In early 2020, the park officially changed its name from East River State Park to Marsha P. Johnson State Park to honor the legacy of the notable LGBTQ+ activist and 1969 Stonewall Uprising leader.
Weeks later, all parks in the city closed with the onset of the pandemic. Even still, the New York State Parks Department moved forward with plans to renovate and redesign the park, with construction slated to begin in early 2021. Then controversy ensued.
The redesign, which would include the installation of a large, plastic mural on one of the park’s two concrete slabs, drew the ire of community organizers and activists.
Some officials, including members of Community Board 1, also criticized the decision to close a major park for construction in the midst of a pandemic.
Many others, however, criticized the proposed redesign for failing to properly honor Johnson’s legacy. The organization “Stop the Plastic Park” formed in response, and demanded that the Parks Department abandon its redesign in exchange for a new design that would reflect Johnson’s well documented love of flowers.
Additionally, the group demanded that the design process be opened to input from the North Brooklyn and LGBTQ+ communities.
The Parks Department listened, and held the first of several planned Public Design Workshops to determine the park’s future. The event was held over Zoom this past Wednesday, which coincidentally was International Transgender Day of Visibility.
The workshop featured presentations from the Parks Department and Starr Whitehouse, the landscape architecture firm overseeing the redesign, before accepting input from attendees.
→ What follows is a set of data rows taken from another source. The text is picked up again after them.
Lemma seen_related n1 n2 h1 h2 ts1 ts2 :
  shifted n1 n2 h1 h2 -> Forall2 (TR (shifted_loc n1 n2)) ts1 ts2 ->
  map (seen_in h1) ts1 = map (seen_in h2) ts2.
Proof.
  intros Hh. induction 1 as [| t1 t2 ts1 ts2 (Hi & Ho & Hl) _ IH];
    simpl; [done |].
  rewrite IH. unfold seen_in.
  by rewrite Hi, Ho, (shifted_read n1 n2 h1 h2 _ _ Hh Hl).
Qed.

  (** A second call gives what the first one gave, whatever the first
      one left on the heap. *)
Lemma sample_again fuel e us h h' :
  h !!! us = h' !!! us ->
  (sample fuel e us observe [] h').1 = (sample fuel e us observe [] h).1 /\
  drained (sample fuel e us collect [] h')
  = drained (sample fuel e us collect [] h).
Proof.
  intros Hus. split.
  - symmetry. apply orel_eq.
    eapply (sample_shifted slot_lists expansion_rules
              (List.length h) (List.length h') fuel e us us eq);
      [apply observe_related | done | apply shifted_nil | done].
  - destruct (sample_shifted slot_lists expansion_rules
              (List.length h) (List.length h') fuel e us us
              (Forall2 (TR (shifted_loc (List.length h) (List.length h'))))
              collect collect [] [] h h') as [Ho Hh];
      [apply mrel_collect | constructor | apply shifted_nil | done |].
    unfold drained.
    destruct (sample fuel e us collect [] h) as [[ts1 | e1 |] g1],
             (sample fuel e us collect [] h') as [[ts2 | e2 |] g2];
      simpl in *; try done; [| by subst].
    f_equal. symmetry. by eapply seen_related.
Qed.
End TwoRuns.

(** ** The texts a call yields

    The input and output texts of the yielded triples do not depend on
    the heap or on the dictionary the call starts from. *)

Abbreviation Texts := (string * option string)%type (only parsing).

Definition texts_of (ts : list Triple) : list Texts :=
  map (fun t => (input_of t, output_of t)) ts.

(** The results of several steps run one after the other: the first one
    that does not return decides. *)
Fixpoint all_outcomes {Y} (os : list (outcome Y)) : outcome (list Y) :=
  match os with
  | [] => Returned []
  | Returned y :: os' => outcome_map (cons y) (all_outcomes os')
  | Raised e :: _ => Raised e
  | OutOfFuel :: _ => OutOfFuel
  end.

(** The texts of one combination of a concatenation. *)
Definition combine (ws : list Texts) : Texts :=
  (normalize_whitespace (join (map fst ws)),
   Some (normalize_whitespace (join (omap snd ws)))).

(** The outputs of the variants of a list entry with a declared output:
    the first one carries it, the others carry none. *)
Definition relabel (out : string) (ts : list Texts) : list Texts :=
  match ts with
  | [] => []
  | t :: rest => (t.1, Some out) :: map (fun t' => (t'.1, None)) rest
  end.
Lemma branchesByTimestamp_spec (r : Repository) (ts : Z) :
  forall heads acc,
    match branchesByTimestamp r ts heads acc with
    | (cs, None) =>
        exists hs, cs = acc ++ map (NewChain r) hs /\ sublist hs heads /\
          (forall h, h ∈ heads -> exists s, GetBlockSummary r h = Ok s) /\
          (forall h, h ∈ hs <->
             h ∈ heads /\ exists s, GetBlockSummary r h = Ok s /\
                                    ts < Timestamp (Header s))
    | (cs, Some err) =>
        cs = [] /\ exists h, h ∈ heads /\ GetBlockSummary r h = Err err
    end.
Proof.
  induction heads as [| h0 rest IH]; intros acc; simpl.
  - exists []. rewrite app_nil_r.
    split; [reflexivity |]. split; [constructor |].
    split; [intros h Hin; inversion Hin |].
    intros h. split; [intros Hin; inversion Hin | intros [Hin _]; inversion Hin].
  - destruct (GetBlockSummary r h0) as [s | err] eqn:Hs.
    2:{ split; [reflexivity |]. exists h0. split; [left | exact Hs]. }
    destruct (Z.leb_spec (Timestamp (Header s)) ts) as [Hle | Hgt].
    + specialize (IH acc).
      destruct (branchesByTimestamp r ts rest acc) as [cs [err |]].
      * destruct IH as (-> & h & Hin & Herr). split; [reflexivity |].
        exists h. split; [right; exact Hin | exact Herr].
      * destruct IH as (hs & -> & Hsub & Hall & Hmem).
        exists hs. split; [reflexivity |]. split; [apply sublist_cons; exact Hsub |].
        split.
        -- intros h Hin. apply elem_of_cons in Hin. destruct Hin as [-> | Hin]; eauto.
        -- intros h. rewrite elem_of_cons, Hmem. split.
           ++ intros [Hin Hs']. auto.
           ++ intros [[-> | Hin] (s' & Hs' & Hts)]; [| eauto].
              rewrite Hs in Hs'. inversion Hs'; subst s'. lia.
    + specialize (IH (acc ++ [NewChain r h0])).
      destruct (branchesByTimestamp r ts rest (acc ++ [NewChain r h0])) as [cs [err |]].
      * destruct IH as (-> & h & Hin & Herr). split; [reflexivity |].
        exists h. split; [right; exact Hin | exact Herr].
      * destruct IH as (hs & -> & Hsub & Hall & Hmem).
        exists (h0 :: hs). split; [simpl; rewrite <- app_assoc; reflexivity |].
        split; [apply sublist_skip; exact Hsub |]. split.
        -- intros h Hin. apply elem_of_cons in Hin. destruct Hin as [-> | Hin]; eauto.
        -- intros h. rewrite !elem_of_cons, Hmem. split.
           ++ intros [-> | [Hin Hs']]; [split; [auto | eauto] | auto].
           ++ intros [[-> | Hin] Hs']; auto.
Qed.

(** X13. [GetBranchesByTimestamp] either returns, in the order of the branch-head
    table, the chains of exactly those heads whose timestamp is later than
    [ts], every head of the table having a summary; or, when the summary of
    a head cannot be read, that error and no branch at all. *)
Theorem GetBranchesByTimestamp_newer `{Params} (r : Repository) (ts : Z) :
  let heads := loadBranchHeads (data r) (minBlockNumber r ts) in
  match GetBranchesByTimestamp r ts with
  | (cs, None) =>
      exists hs, cs = map (NewChain r) hs /\ sublist hs heads /\
        (forall h, h ∈ heads -> exists s, GetBlockSummary r h = Ok s) /\
        (forall h, h ∈ hs <->
           h ∈ heads /\ exists s, GetBlockSummary r h = Ok s /\
                                  ts < Timestamp (Header s))
  | (cs, Some err) =>
      cs = [] /\ exists h, h ∈ heads /\ GetBlockSummary r h = Err err
  end.
Proof.
  intros heads. unfold GetBranchesByTimestamp. fold heads.
  exact (branchesByTimestamp_spec r ts heads []).
Qed.
(** * thermodynamics-sdk: the entity, the First Law calculator and the JSON
    persistence functions of [thermodynamics_sdk/core.py], embedded in Rocq.

    Python values are a small inductive type, Python floats are IEEE 754
    binary64 numbers (the Standard Library's [SpecFloat] at precision 53),
    Python ints are [Z], exceptions are values of an error monad, the
    mutable entity is threaded through a state-and-error monad, and the
    operating system's [open] and the JSON library are parameters of the
    persistence functions. *)

From Stdlib Require Import ZArith Bool Lia Ascii.
From Stdlib Require Import Floats.SpecFloat.
From stdpp Require Import base strings list gmap.

Local Open Scope Z_scope.

Set Warnings "-register-all".

(** ** Binary64 floating point, as Python's [float] *)

Module Float64.

Definition prec : Z := 53.
Definition emax : Z := 1024.

Definition float : Type := spec_float.

Definition zero : float := S754_zero false.
(** [1.0], that is 2^52 * 2^-52. *)
Definition one : float := S754_finite false 4503599627370496 (-52).
Definition add : float -> float -> float := SFadd prec emax.
Definition sub : float -> float -> float := SFsub prec emax.
Definition eqb : float -> float -> bool := SFeqb.
Definition valid : float -> bool := valid_binary prec emax.

(** Nearest binary64 number to an integer, ties to even; an infinity when
    the integer is beyond the largest finite float. *)
Definition of_Z (z : Z) : float := binary_normalize prec emax z 0 false.

(** The value of a finite float counted in units of 2^-1074, the smallest
    positive binary64 number; every finite binary64 number is a whole
    number of them. *)
Definition units (f : float) : Z :=
  match f with
  | S754_finite s m e => cond_Zopp s (Zpos m) * 2 ^ (e + 1074)
  | _ => 0
  end.

Definition is_zero (f : float) : bool :=
  match f with S754_zero _ => true | _ => false end.

(** The exponent of a finite binary64 number is at least -1074. *)
Definition exponent_ok (f : float) : Prop :=
  match f with S754_finite _ _ e => -1074 <= e | _ => True end.

Definition is_nan (f : float) : bool :=
  match f with S754_nan => true | _ => false end.

Definition is_finite (f : float) : bool :=
  match f with S754_zero _ | S754_finite _ _ _ => true | _ => false end.

(** Exact comparison of a float with an integer (Python compares an int
    and a float by value, without rounding the int). *)
Definition eqb_Z (f : float) (z : Z) : bool :=
  match f with
  | S754_zero _ => z =? 0
  | S754_finite s m e =>
      let sm := cond_Zopp s (Zpos m) in
      if 0 <=? e then z =? sm * 2 ^ e else z * 2 ^ (- e) =? sm
  | _ => false
  end.

End Float64.

Definition float64 : Type := Float64.float.

(** ** Python values *)

Inductive PyVal : Type :=
| PyNone
| PyBool (b : bool)
| PyInt (z : Z)
| PyFloat (f : float64)
| PyStr (s : string)
| PyList (l : list PyVal)
| PyDict (d : list (string * PyVal)).

(** The entity: three attributes, dynamically typed as every Python
    attribute is. *)
Record ThermodynamicSystem : Type := mkSystem {
  _internal_energy : PyVal;
  _heat_added : PyVal;
  _work_done : PyVal
}.

(** What a caller can pass where the source says [Any]. *)
Inductive PyObject : Type :=
| Val (v : PyVal)
| Sys (s : ThermodynamicSystem).

Coercion Val : PyVal >-> PyObject.

(** [type(value).__name__] *)
Definition type_name (o : PyObject) : string :=
  match o with
  | Val PyNone => "NoneType"
  | Val (PyBool _) => "bool"
  | Val (PyInt _) => "int"
  | Val (PyFloat _) => "float"
  | Val (PyStr _) => "str"
  | Val (PyList _) => "list"
  | Val (PyDict _) => "dict"
  | Sys _ => "ThermodynamicSystem"
  end.

(** ** Exceptions and the error monad *)

(** The classes the code raises or names in an [except] clause, and those
    the interpreter and [open] raise under them.  [OSError] stands for
    itself and its subclasses other than [FileNotFoundError]; [OtherError]
    for a class that no [except] clause of the module names or inherits
    from ([MemoryError], [RecursionError], ...). *)
Inductive ExcClass : Type :=
| TypeError
| ValueError
| KeyError
| OverflowError
| OSError
| FileNotFoundError
| UnicodeDecodeError
| UnicodeEncodeError
| OtherError (name : string).

Inductive Exception : Type :=
| Exc (cls : ExcClass) (msg : string)
| JSONDecodeError (msg doc : string) (pos : Z).

Inductive result (A : Type) : Type :=
| Ok (a : A)
| Raise (e : Exception).

Arguments Ok {A} a.
Arguments Raise {A} e.

Definition bind {A B : Type} (r : result A) (k : A -> result B) : result B :=
  match r with
  | Ok a => k a
  | Raise e => Raise e
  end.

Declare Scope py_scope.
Delimit Scope py_scope with py.
Notation "'let!' x := c 'in' k" := (bind c (fun x => k))
  (at level 10, x name, c at level 100, k at level 200) : py_scope.
Notation "c ;; k" := (bind c (fun _ => k))
  (at level 100, k at level 200, right associativity) : py_scope.
Local Open Scope py_scope.

(** State and error: a computation on a mutable state [S] either returns or
    raises, and leaves a state behind in both cases. *)
Definition M (S A : Type) : Type := S -> result A * S.

Definition st_ret {S A : Type} (a : A) : M S A := fun s => (Ok a, s).
Definition st_raise {S A : Type} (e : Exception) : M S A :=
  fun s => (Raise e, s).
Definition st_lift {S A : Type} (r : result A) : M S A := fun s => (r, s).
Definition st_get {S : Type} : M S S := fun s => (Ok s, s).
Definition st_put {S : Type} (s' : S) : M S unit := fun _ => (Ok tt, s').
Definition st_bind {S A B : Type} (c : M S A) (k : A -> M S B) : M S B :=
  fun s => match c s with
           | (Ok a, s') => k a s'
           | (Raise e, s') => (Raise e, s')
           end.

Notation "'let*' x := c 'in' k" := (st_bind c (fun x => k))
  (at level 10, x name, c at level 100, k at level 200) : py_scope.

(** ** Numbers *)

Inductive Number : Type :=
| NInt (z : Z)
| NFloat (f : float64).

(** [bool] is a subclass of [int]: [True] is 1 and [False] is 0. *)
Definition as_number (o : PyObject) : option Number :=
  match o with
  | Val (PyBool b) => Some (NInt (if b then 1 else 0))
  | Val (PyInt z) => Some (NInt z)
  | Val (PyFloat f) => Some (NFloat f)
  | _ => None
  end.

(** [isinstance(value, (int, float))] *)
Definition isinstance_int_float (o : PyObject) : bool :=
  match as_number o with Some _ => true | None => false end.

(** An int, a bool or a finite float: a value that stands for a real
    number. *)
Definition is_real_number (o : PyObject) : bool :=
  match as_number o with
  | Some (NInt _) => true
  | Some (NFloat f) => Float64.is_finite f
  | None => false
  end.

(** [isinstance(value, str)] *)
Definition isinstance_str (o : PyObject) : bool :=
  match o with Val (PyStr _) => true | _ => false end.

(** [float(n)] for an int: correctly rounded, [OverflowError] beyond the
    largest finite float. *)
Definition float_of_int (z : Z) : result float64 :=
  let f := Float64.of_Z z in
  if Float64.is_finite f then Ok f
  else Raise (Exc OverflowError "int too large to convert to float").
“When the park was renamed in 2020, it was the first New York State park named after a member of the LGBTQ community,” explained Leslie Wright, New York City regional director for State Parks. “This hearing is to ensure that the commemorative and interpretive parts of the park honor Marsha’s legacy.”
The event speakers also explained that some of the original redesign concepts — including the infamous plastic mural — have already been withdrawn.
“The park is undergoing a transformation already to the basic infrastructure, but these won’t fundamentally change the way the park looks yet,” Wright continued. “We want it to become a landmark for tolerance and visibility, but it is also a valued neighborhood park.”
Community input began after the initial comments, and reflected concerns about both the park’s commemorative and community aims.
“I just want to make sure the memory of Marsha is being honored,” said Anika Dorsey Good, Johnson’s great-niece. “That means green space, flowers, vibrant colors, I don’t think concrete slabs that take up the park are necessary.”
Good also suggested including services for the LGBTQ+ and homeless communities as part of the park’s programming.
Many comments, however, were focused on the famous Smorgasburg food festival that takes place in the park on Saturdays. Multiple vendors voiced their concerns about the way the redesign could affect their future business.
“The size of platform B [one of the concrete slabs currently in the park] is very important to Smorgasburg,” explained Susan Povich, founder and owner of Red Hook Lobster Pound. “Especially in the post-COVID world. If we shrink the size of platform B we will have to shrink the number of vendors at Smorgasburg.”
Charles Carlotti, a wood-fired pizza vendor at Smorgasburg, expressed a similar sentiment.
“The way the market is set up, all the vendors have an equal opportunity to make money,” he explained. “The other spots where we do Smorgasburg don’t even come close to comparing to that spot.”
However, both vendors were clear that they still want the redesign to honor Johnson’s legacy.
“Maybe a portion of the proceeds [from Smorgasburg] could go towards the community,” Carlotti wondered, “maybe a scholarship fund in Marsha’s name.”
“This park is an important statement on diversity and tolerance,” Povich agreed, “maybe we could come up with something like the Imagine Garden that honors John Lennon.”
Kelly Bolling, a LGBTQ+ representative from the Governor’s Office, got in the final word during the hearing.
“The park could be a safe space that offers a reprieve from violence,” he explained. “There are studies that green space correlates with a decrease in violence. That would be a great way to honor Marsha P. Johnson.”
Two more public workshops are planned for April 3. Additionally, Starr Whitehouse promised to seriously consider public input, and will hold public review sessions for a new design proposal on April 20 and April 24.
All events will be held at 90 Kent Avenue in Brooklyn, unless inclement weather forces them to be held virtually.